EXCERPTED RECORDS: Begin

Lemma parse_lines_app (language : Language) (l1 l2 : list bytes) :
  Match (commentMatcher language) (last l1 []) = false ->
  l1 <> [] ->
  Match (commentMatcher language) (hd [] l2) = true ->
  l2 <> [] ->
  parse_lines language (l1 ++ l2)
  = parse_lines language l1 ++ parse_lines language l2.
Proof.
  intros Hlast Hne Hfirst Hne2.
  destruct l2 as [|c2 r]; [congruence|].
  cbn [hd] in Hfirst.
  assert (Hcode : hasCode (scan language l1) = true).
  { destruct (exists_last Hne) as (front & x & ->).
    rewrite last_last in Hlast. rewrite scan_last_line, Hlast. reflexivity. }
  assert (Hst : scan_line language (scan language l1) c2
                = with_front (parse_lines language l1)
                    (scan_line language (mkScan [] false [] []) c2)).
  { unfold scan_line, with_front. rewrite Hfirst, Hcode.
    cbn [sections hasCode scanCode scanDocs].
    unfold parse_lines. now rewrite app_nil_r. }
  remember (parse_lines language l1) as secs1 eqn:E1.
  unfold parse_lines, scan.
  rewrite fold_left_app. fold (scan language l1). cbn [fold_left].
  rewrite Hst, scan_from_with_front. unfold with_front.
  cbn [sections hasCode scanCode scanDocs].
  unfold save. now rewrite <- app_assoc.
Qed.

Lemma Split_app_nl (a b : bytes) :
  Split (a ++ nl :: b) nl = Split a nl ++ Split b nl.
Proof.
  induction a as [|c a IH]; cbn [app Split].
  - now rewrite Byte_eqb_refl.
  - destruct (Byte.eqb c nl); [now rewrite IH|].
    rewrite IH. destruct (Split a nl) eqn:E; [|reflexivity].
    now apply Split_nonempty in E.
Qed.

(** X5: [parse] goes through a cut of the file at a newline after a code
    line and before a comment line: the sections of the whole are the
    sections of the part before followed by the sections of the part
    after. *)
Theorem parse_cut (source before after : bytes) (language : Language) :
  getLanguage source = Some language ->
  Match (commentMatcher language) (last (Split before nl) []) = false ->
  Match (commentMatcher language) (hd [] (Split after nl)) = true ->
  exists secs1 secs2,
    parse source before = Ok secs1
    /\ parse source after = Ok secs2
    /\ parse source (before ++ nl :: after) = Ok (secs1 ++ secs2).
Proof.
  intros Hlang Hlast Hfirst. do 2 eexists.
  split; [apply (parse_ok _ before _ Hlang)|].
  split; [apply (parse_ok _ after _ Hlang)|].
  rewrite (parse_ok _ _ _ Hlang), Split_app_nl.
  rewrite parse_lines_app; auto; apply Split_nonempty.
Qed.

Lemma parse_cut_witness :
  getLanguage (B "a.go") = Some goLanguage
  /\ Match (commentMatcher goLanguage)
           (last (Split (B "// a" ++ [nl] ++ B "x") nl) []) = false
  /\ Match (commentMatcher goLanguage)
           (hd [] (Split (B "// b" ++ [nl] ++ B "y") nl)) = true
  /\ exists secs1 secs2,
       parse (B "a.go") (B "// a" ++ [nl] ++ B "x") = Ok secs1
       /\ parse (B "a.go") (B "// b" ++ [nl] ++ B "y") = Ok secs2
       /\ parse (B "a.go")
                ((B "// a" ++ [nl] ++ B "x")
                   ++ nl :: (B "// b" ++ [nl] ++ B "y"))
          = Ok (secs1 ++ secs2).
Proof.
  split; [reflexivity|]. split; [reflexivity|]. split; [reflexivity|].
  apply (parse_cut (B "a.go") (B "// a" ++ [nl] ++ B "x")
           (B "// b" ++ [nl] ++ B "y") goLanguage); reflexivity.
Defined.

(** * Further properties of the comment matcher *)

Lemma takewhile_dropwhile (f : byte -> bool) (s : bytes) :
  s = takewhile f s ++ dropwhile f s.
Proof.
  induction s as [|c s IH]; [reflexivity|].
  cbn [takewhile dropwhile]. destruct (f c); [|reflexivity].
  cbn [app]. now rewrite <- IH.
Qed.

Lemma takewhile_all (f : byte -> bool) (s : bytes) :
  Forall (fun c => f c = true) (takewhile f s).
Proof.
  induction s as [|c s IH]; [constructor|].
  cbn [takewhile]. destruct (f c) eqn:E; constructor; assumption.
Qed.

Lemma dropwhile_head (f : byte -> bool) (s : bytes) :
  match dropwhile f s with
  | [] => True
  | c :: _ => f c = false
  end.
Proof.
  induction s as [|c s IH]; [exact I|].
  cbn [dropwhile]. destruct (f c) eqn:E; [exact IH|exact E].
Qed.

Lemma HasPrefix_split (k s : bytes) :
  HasPrefix s k = true -> exists t, s = k ++ t.
Proof.
  revert s. induction k as [|c k IH]; intros s H.
  - exists s. reflexivity.
  - destruct s as [|d s]; [discriminate H|].
    cbn [HasPrefix] in H. apply andb_true_iff in H. destruct H as [E H].
    apply Byte_eqb_eq in E. subst d.
    destruct (IH s H) as [t ->]. exists t. reflexivity.
Qed.

Lemma match_here_literal_fail (k : bytes) (re : Regexp) :
  forall s bot,
    HasPrefix s k = false -> match_here (literal k ++ re) bot s = None.
Proof.
  induction k as [|c k IH]; intros s bot H.
  - destruct s; discriminate H.
  - destruct s as [|d s]; [reflexivity|].
    cbn [HasPrefix] in H. cbn [literal map app match_here].
    fold (literal k). unfold lit at 1.
    destruct (Byte.eqb c d); [|reflexivity].
    cbn [andb] in H. now rewrite IH.
Qed.

Lemma match_here_last_Opt (cls : byte -> bool) (bot : bool) (t : bytes) :
  match_here [Opt cls] bot t
  = Some (match t with
          | [] => 0
          | c :: _ => if cls c then 1 else 0
          end).
Proof.
  destruct t as [|c t]; [reflexivity|].
  cbn [match_here]. now destruct (cls c).
Qed.

(** A greedy star takes the whole run when what follows it in the
    pattern cannot begin with a byte of the class. *)
Lemma match_here_Star_run (cls : byte -> bool) (re : Regexp) (t : bytes) :
  (forall b c s, cls c = true -> match_here re b (c :: s) = None) ->
  match t with [] => True | c :: _ => cls c = false end ->
  forall ws bot,
    Forall (fun c => cls c = true) ws ->
    match_here (Star cls :: re) bot (ws ++ t)
    = option_map (Nat.add (length ws))
        (match_here re (match ws with [] => bot | _ :: _ => false end) t).
Proof.
  intros Hre Ht ws. induction ws as [|w ws IH]; intros bot Hws.
  - cbn [app length]. rewrite match_here_Star.
    destruct t as [|c t].
    + now destruct (match_here re bot []).
    + rewrite Ht. now destruct (match_here re bot (c :: t)).
  - inversion Hws as [|? ? Hw Hws']; subst.
    cbn [app length]. rewrite match_here_Star, Hw, IH by assumption.
    rewrite (Hre bot w (ws ++ t) Hw), prefer_None_r.
    destruct ws; destruct (match_here re false t); reflexivity.
Qed.

Lemma find_from_eq (re : Regexp) (pos : nat) (s : bytes) :
  find_from re pos s
  = match match_here re (pos =? 0) s with
    | Some n => Some (pos, pos + n)
    | None =>
        match s with
        | [] => None
        | _ :: s' => find_from re (S pos) s'
        end
    end.
Proof. destruct s; reflexivity. Qed.

Lemma find_from_anchored (re : Regexp) (s : bytes) :
  forall pos, find_from (BeginText :: re) (S pos) s = None.
Proof.
  induction s as [|c s IH]; intros pos; cbn [find_from Nat.eqb match_here];
    [reflexivity|apply IH].
Qed.

Lemma ReplaceAll_from_anchored (re : Regexp) (s : bytes) :
  forall pos skip,
    ReplaceAll_from (BeginText :: re) [] (S pos) skip s = skipn skip s.
Proof.
  induction s as [|c s IH]; intros pos skip; cbn [ReplaceAll_from].
  - now destruct skip.
  - destruct skip as [|k]; [|apply IH].
    cbn [Nat.eqb match_here skipn]. now rewrite IH.
Qed.

Lemma drop_space_skipn (t : bytes) :
  skipn (length t - length (drop_space t)) t = drop_space t.
Proof.
  destruct t as [|d t]; [reflexivity|].
  cbn [drop_space length]. destruct (is_space d); cbn [length].
  - replace (S (length t) - length t) with 1 by lia. reflexivity.
  - now rewrite Nat.sub_diag.
Qed.

Section CommentMatcher.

EXCERPTED RECORDS: End

EXERCISE DESCRIPTION
Give back, exactly as written, the stretch from the line with "rewrite fold_left_app. fold" through the line with "Match (commentMatcher language) (hd [] (Split", and no other lines from the records above.

REPLY
  rewrite fold_left_app. fold (scan language l1). cbn [fold_left].
  rewrite Hst, scan_from_with_front. unfold with_front.
  cbn [sections hasCode scanCode scanDocs].
  unfold save. now rewrite <- app_assoc.
Qed.

Lemma Split_app_nl (a b : bytes) :
  Split (a ++ nl :: b) nl = Split a nl ++ Split b nl.
Proof.
  induction a as [|c a IH]; cbn [app Split].
  - now rewrite Byte_eqb_refl.
  - destruct (Byte.eqb c nl); [now rewrite IH|].
    rewrite IH. destruct (Split a nl) eqn:E; [|reflexivity].
    now apply Split_nonempty in E.
Qed.

(** X5: [parse] goes through a cut of the file at a newline after a code
    line and before a comment line: the sections of the whole are the
    sections of the part before followed by the sections of the part
    after. *)
Theorem parse_cut (source before after : bytes) (language : Language) :
  getLanguage source = Some language ->
  Match (commentMatcher language) (last (Split before nl) []) = false ->
  Match (commentMatcher language) (hd [] (Split after nl)) = true ->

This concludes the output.